Collected data entries:
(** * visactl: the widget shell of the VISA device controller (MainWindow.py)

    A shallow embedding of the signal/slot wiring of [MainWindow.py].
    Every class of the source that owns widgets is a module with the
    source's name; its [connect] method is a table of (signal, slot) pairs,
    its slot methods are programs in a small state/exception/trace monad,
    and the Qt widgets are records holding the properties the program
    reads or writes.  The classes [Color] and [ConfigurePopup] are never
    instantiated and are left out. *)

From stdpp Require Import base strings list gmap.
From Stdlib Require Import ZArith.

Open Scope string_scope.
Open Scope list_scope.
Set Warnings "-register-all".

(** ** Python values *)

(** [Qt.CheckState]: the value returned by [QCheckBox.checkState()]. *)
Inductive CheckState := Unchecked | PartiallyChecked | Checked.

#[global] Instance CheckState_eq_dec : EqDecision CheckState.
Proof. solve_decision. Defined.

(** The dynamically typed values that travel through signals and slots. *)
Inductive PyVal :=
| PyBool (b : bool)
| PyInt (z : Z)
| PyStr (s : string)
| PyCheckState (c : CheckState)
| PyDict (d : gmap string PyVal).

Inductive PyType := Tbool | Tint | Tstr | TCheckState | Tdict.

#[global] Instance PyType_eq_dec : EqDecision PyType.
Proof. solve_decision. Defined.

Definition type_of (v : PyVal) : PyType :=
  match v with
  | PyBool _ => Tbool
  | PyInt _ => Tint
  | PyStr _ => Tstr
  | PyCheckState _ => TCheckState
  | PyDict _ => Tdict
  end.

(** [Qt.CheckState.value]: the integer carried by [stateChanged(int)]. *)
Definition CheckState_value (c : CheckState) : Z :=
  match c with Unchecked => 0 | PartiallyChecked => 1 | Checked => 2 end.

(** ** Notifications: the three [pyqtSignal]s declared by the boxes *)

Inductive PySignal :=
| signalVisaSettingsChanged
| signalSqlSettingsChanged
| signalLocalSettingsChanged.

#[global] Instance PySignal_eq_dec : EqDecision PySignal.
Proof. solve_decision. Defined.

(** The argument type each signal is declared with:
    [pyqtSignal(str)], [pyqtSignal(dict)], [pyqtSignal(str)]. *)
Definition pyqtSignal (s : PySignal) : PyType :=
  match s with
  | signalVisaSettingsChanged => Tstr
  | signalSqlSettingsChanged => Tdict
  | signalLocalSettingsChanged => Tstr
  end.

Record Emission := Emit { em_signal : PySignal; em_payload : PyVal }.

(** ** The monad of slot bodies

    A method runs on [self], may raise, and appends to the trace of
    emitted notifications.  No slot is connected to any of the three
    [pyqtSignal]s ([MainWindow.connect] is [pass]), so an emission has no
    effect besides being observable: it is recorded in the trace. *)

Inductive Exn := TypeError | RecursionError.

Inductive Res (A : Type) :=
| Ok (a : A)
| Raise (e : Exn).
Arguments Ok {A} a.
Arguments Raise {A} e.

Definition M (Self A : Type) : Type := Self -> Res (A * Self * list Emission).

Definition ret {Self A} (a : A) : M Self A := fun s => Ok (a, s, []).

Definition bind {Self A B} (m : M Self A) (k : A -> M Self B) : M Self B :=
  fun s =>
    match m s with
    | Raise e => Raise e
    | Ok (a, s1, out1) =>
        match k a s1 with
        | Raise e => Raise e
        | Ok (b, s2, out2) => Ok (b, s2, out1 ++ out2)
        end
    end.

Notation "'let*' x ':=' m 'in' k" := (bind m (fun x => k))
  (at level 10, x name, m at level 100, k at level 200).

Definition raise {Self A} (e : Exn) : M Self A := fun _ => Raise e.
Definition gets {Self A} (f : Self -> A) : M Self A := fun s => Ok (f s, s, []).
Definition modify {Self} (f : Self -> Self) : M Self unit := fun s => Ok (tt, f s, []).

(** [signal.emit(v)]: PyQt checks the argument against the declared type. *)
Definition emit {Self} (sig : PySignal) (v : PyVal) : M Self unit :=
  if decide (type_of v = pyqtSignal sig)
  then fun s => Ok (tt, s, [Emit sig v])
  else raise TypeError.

---

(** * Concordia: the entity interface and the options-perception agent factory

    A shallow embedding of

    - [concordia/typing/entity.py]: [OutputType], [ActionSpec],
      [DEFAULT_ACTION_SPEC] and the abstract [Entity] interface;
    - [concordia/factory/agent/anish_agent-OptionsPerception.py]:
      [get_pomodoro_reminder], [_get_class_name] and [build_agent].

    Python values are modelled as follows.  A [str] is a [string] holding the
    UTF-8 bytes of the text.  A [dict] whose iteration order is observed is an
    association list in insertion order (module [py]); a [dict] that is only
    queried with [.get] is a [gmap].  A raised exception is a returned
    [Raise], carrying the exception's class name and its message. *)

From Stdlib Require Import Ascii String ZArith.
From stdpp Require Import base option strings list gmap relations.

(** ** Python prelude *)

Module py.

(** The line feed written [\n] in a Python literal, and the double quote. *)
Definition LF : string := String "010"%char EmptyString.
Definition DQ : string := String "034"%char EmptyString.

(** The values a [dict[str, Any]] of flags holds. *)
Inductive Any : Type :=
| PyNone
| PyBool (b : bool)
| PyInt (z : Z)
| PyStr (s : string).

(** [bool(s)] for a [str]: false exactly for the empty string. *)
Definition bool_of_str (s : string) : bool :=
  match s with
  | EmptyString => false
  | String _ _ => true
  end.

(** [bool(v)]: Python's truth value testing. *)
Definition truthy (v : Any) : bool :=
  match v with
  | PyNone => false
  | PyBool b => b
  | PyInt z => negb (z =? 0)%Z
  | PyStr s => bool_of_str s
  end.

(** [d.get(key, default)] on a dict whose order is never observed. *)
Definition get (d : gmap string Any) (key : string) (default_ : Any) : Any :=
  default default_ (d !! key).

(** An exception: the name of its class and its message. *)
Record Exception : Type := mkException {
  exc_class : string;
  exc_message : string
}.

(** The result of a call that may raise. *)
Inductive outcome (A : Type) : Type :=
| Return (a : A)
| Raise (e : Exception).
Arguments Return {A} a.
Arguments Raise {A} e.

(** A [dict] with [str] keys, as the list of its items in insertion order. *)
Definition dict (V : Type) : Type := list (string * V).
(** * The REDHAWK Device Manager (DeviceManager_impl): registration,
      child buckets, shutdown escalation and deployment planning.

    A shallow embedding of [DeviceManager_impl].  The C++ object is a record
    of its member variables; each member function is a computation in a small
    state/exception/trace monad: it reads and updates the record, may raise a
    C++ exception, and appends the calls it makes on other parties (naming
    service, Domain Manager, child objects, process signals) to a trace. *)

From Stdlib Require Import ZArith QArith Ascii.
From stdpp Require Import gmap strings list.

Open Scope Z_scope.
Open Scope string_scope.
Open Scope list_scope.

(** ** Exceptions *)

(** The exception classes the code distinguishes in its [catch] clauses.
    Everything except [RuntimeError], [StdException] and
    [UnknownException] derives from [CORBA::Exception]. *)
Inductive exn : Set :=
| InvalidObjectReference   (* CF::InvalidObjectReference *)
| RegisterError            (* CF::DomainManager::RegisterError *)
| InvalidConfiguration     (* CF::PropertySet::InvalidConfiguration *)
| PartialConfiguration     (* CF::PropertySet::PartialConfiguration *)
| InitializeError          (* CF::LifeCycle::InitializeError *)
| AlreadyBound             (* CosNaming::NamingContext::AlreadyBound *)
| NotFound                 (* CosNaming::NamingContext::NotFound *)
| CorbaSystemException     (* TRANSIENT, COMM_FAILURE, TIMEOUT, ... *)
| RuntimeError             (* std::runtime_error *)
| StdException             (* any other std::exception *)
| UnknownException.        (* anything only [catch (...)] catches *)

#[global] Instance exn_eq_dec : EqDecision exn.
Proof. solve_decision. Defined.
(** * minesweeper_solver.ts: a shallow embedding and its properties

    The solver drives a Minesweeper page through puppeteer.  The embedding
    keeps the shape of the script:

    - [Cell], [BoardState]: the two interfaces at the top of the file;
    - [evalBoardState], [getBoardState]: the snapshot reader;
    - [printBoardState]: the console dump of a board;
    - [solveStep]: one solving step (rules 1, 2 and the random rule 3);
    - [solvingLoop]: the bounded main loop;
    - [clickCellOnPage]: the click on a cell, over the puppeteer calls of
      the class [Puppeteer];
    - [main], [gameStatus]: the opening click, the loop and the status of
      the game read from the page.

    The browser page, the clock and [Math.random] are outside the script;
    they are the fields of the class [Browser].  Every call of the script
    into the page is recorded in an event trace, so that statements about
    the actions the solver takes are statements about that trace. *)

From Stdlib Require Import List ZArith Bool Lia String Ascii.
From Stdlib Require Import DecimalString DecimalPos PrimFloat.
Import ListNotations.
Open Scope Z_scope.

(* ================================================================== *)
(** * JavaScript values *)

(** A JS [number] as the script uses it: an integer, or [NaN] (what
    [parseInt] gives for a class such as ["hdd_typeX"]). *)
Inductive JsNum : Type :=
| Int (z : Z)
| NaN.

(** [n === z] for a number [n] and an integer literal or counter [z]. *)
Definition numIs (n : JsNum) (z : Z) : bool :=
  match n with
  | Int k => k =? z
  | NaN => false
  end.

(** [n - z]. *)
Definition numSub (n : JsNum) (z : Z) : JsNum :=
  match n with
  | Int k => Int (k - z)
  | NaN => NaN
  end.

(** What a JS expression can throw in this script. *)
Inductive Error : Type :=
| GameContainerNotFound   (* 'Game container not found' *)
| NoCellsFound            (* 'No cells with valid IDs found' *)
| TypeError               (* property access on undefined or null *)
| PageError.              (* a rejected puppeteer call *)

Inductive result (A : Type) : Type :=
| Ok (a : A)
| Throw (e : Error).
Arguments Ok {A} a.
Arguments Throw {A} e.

### The problem:
Will you return exactly the lines above from the one with "(** * visactl: the" down to the one with "#[global] Instance PyType_eq_dec", counting both as part of the range?

### Answer to the problem:
(** * visactl: the widget shell of the VISA device controller (MainWindow.py)

    A shallow embedding of the signal/slot wiring of [MainWindow.py].
    Every class of the source that owns widgets is a module with the
    source's name; its [connect] method is a table of (signal, slot) pairs,
    its slot methods are programs in a small state/exception/trace monad,
    and the Qt widgets are records holding the properties the program
    reads or writes.  The classes [Color] and [ConfigurePopup] are never
    instantiated and are left out. *)

From stdpp Require Import base strings list gmap.
From Stdlib Require Import ZArith.

Open Scope string_scope.
Open Scope list_scope.
Set Warnings "-register-all".

(** ** Python values *)

(** [Qt.CheckState]: the value returned by [QCheckBox.checkState()]. *)
Inductive CheckState := Unchecked | PartiallyChecked | Checked.

#[global] Instance CheckState_eq_dec : EqDecision CheckState.
Proof. solve_decision. Defined.

(** The dynamically typed values that travel through signals and slots. *)
Inductive PyVal :=
| PyBool (b : bool)
| PyInt (z : Z)
| PyStr (s : string)
| PyCheckState (c : CheckState)
| PyDict (d : gmap string PyVal).

Inductive PyType := Tbool | Tint | Tstr | TCheckState | Tdict.

#[global] Instance PyType_eq_dec : EqDecision PyType.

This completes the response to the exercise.